Note 2 – Investment in unconsolidated affiliates

 

In February 2016, the Company acquired a 19% minority interest in KH1, the parent company of the group that holds the worldwide rights to the Karl Lagerfeld brand. The Company paid 32.5€ million (approximately $35.4 million at the date of the transaction). This investment is intended to expand the partnership between the Company and the Karl Lagerfeld brand and extend their business development opportunities on a global scale.

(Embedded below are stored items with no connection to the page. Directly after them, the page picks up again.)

(* ===== verification/Store.v ===== *)
(** * Store: the interface of pkg/store/store.go

    [Store] lists the methods of store.Store, each a step from the clock reading
    and the store's state to the state after it; [StoreLaws] states what the
    limiter relies on.  [Lifecycle] is the abstract specification of a
    reservation: what each call answers and how it moves the reservation. *)

From stdpp Require Import base tactics numbers strings gmap list.
From Stdlib Require Import ZArith Lia.
From S2P Require Import Prelude Api.

Class Store (S : Type) := {
  sCheck : Time -> S -> Key -> Limits -> Cost -> string -> S * res Decision;
  sSettle : Time -> S -> string -> Z -> S * res Decision;
  sSettleIO : Time -> S -> string -> Z -> Z -> S * res Decision;
  sRefund : Time -> S -> string -> S * res unit;
  sBorrow : Time -> S -> Key -> Limits -> BorrowSpec -> S * res BorrowResult;
  sReturn : Time -> S -> Key -> Limits -> Z -> Z -> Z -> Z -> S * res unit
}.

(** One axis of a loan: at least the minimum asked for, never negative, and at
    most the larger of the minimum and the chunk. *)
Definition loan (got min chunk : Z) : Prop :=
  Z.max 0 min <= got <= Z.max (Z.max 0 min) chunk.

(** What an allowed [Borrow] has granted, in the mode of the limits. *)
Definition grants (l : Limits) (spec : BorrowSpec) (b : BorrowResult) : Prop :=
  loan (GotRPM b) (MinRPM spec) (ChunkRPM spec) /\
  if Split l
  then loan (GotITPM b) (MinITPM spec) (ChunkITPM spec) /\
       loan (GotOTPM b) (MinOTPM spec) (ChunkOTPM spec) /\ GotTPM b = 0
  else loan (GotTPM b) (MinTPM spec) (ChunkTPM spec) /\ GotITPM b = 0 /\ GotOTPM b = 0.

(** Amounts of at most [2^53]: the [int64] numbers above it are not all [float64]
    values. *)
Definition exact_amount (n : Z) : Prop := int64_min <= n <= 2 ^ 53.

Definition exact_spec (spec : BorrowSpec) : Prop :=
  exact_amount (MinRPM spec) /\ exact_amount (MinTPM spec) /\
  exact_amount (MinITPM spec) /\ exact_amount (MinOTPM spec) /\
  exact_amount (ChunkRPM spec) /\ exact_amount (ChunkTPM spec) /\
  exact_amount (ChunkITPM spec) /\ exact_amount (ChunkOTPM spec).

Class StoreLaws (S : Type) `{Store S} : Prop := {
  (** An allowed loan covers what was asked for. *)
  borrow_grants t s k l spec s' b : exact_spec spec ->
    sBorrow t s k l spec = (s', Ok b) -> bAllowed b = true -> grants l spec b;
  (** A refused loan names the limit it ran into. *)
  borrow_denied t s k l spec s' b :
    sBorrow t s k l spec = (s', Ok b) -> bAllowed b = false ->
    bLimitType b <> LimitTypeNone;
  (** An allowed Check answers with the reservation's id. *)
  check_allowed t s k l c id s' d :
    sCheck t s k l c id = (s', Ok d) -> Allowed d = true ->
    ReservationID d = id /\ LimitType d = LimitTypeNone
}.

(** ** The life of a reservation *)

Module Lifecycle.

(** What a reservation is to its holder: unknown, or in split or classic mode and
    in one of the three states. *)
Abbreviation view := (option (bool * status)) (only parsing).

(** The answer to a settlement in classic ([io = false]) or split mode:
    [inl tt] settled or already settled, [inr e] the error. *)
Definition settle (io : bool) (v : view) : view * (unit + error) :=
  match v with
  | None => (v, inr ErrReservationNotFound)
  | Some (sp, st) =>
      if negb (Bool.eqb sp io) then (v, inr ErrWrongSettleMode)
      else match st with
           | pending => (Some (sp, settled), inl tt)
           | settled => (v, inl tt)
           | refunded => (v, inr ErrReservationRefunded)
           end
  end.

Definition refund (v : view) : view * (unit + error) :=
  match v with
  | None => (v, inr ErrReservationNotFound)
  | Some (sp, st) =>
      match st with
      | pending => (Some (sp, refunded), inl tt)
      | refunded => (v, inl tt)
      | settled => (v, inr ErrReservationSettled)
      end
  end.

(** A result of the implementation, without its payload. *)
Definition answer {A} (r : res A) : unit + error :=
  match r with Ok _ => inl tt | Err e => inr e end.

(** The state is final: no later call moves it. *)
Definition final (v : view) : bool :=
  match v with Some (_, settled) | Some (_, refunded) => true | _ => false end.

Lemma settle_final io v : final v = true -> (settle io v).1 = v.
Proof. destruct v as [[sp []]|]; simpl; try discriminate; intros; destruct (negb _); reflexivity. Qed.

Lemma refund_final v : final v = true -> (refund v).1 = v.
Proof. destruct v as [[sp []]|]; simpl; try discriminate; reflexivity. Qed.

End Lifecycle.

The investment in KH1, which is being accounted for under the equity method of accounting, is reflected in Investment in Unconsolidated Affiliates on the Condensed Consolidated Balance Sheets at October 31, 2016. 

 

In June 2015, the Company entered into a joint venture agreement with Karl Lagerfeld Group BV. The Company acquired a 49% ownership interest in KLNA, an entity that holds brand rights to Karl Lagerfeld trademarks for all consumer products (except eyewear, fragrance, cosmetics, watches, jewelry and hospitality services) and apparel in the United States, Canada and Mexico. The Company is also a licensee of the joint venture and has been granted a five-year license (with two renewals of five-years each) for women’s apparel, women’s handbags, women’s footwear and men’s outerwear. The Company began shipping Karl Lagerfeld sportswear, dresses, women’s outerwear and handbags in the third quarter of fiscal 2016 and Karl Lagerfeld women’s footwear in the first quarter of fiscal 2017. The investment in KLNA, which is being accounted for under the equity method of accounting, is reflected in Investment in Unconsolidated Affiliates on the Condensed Consolidated Balance Sheets at October 31, 2016.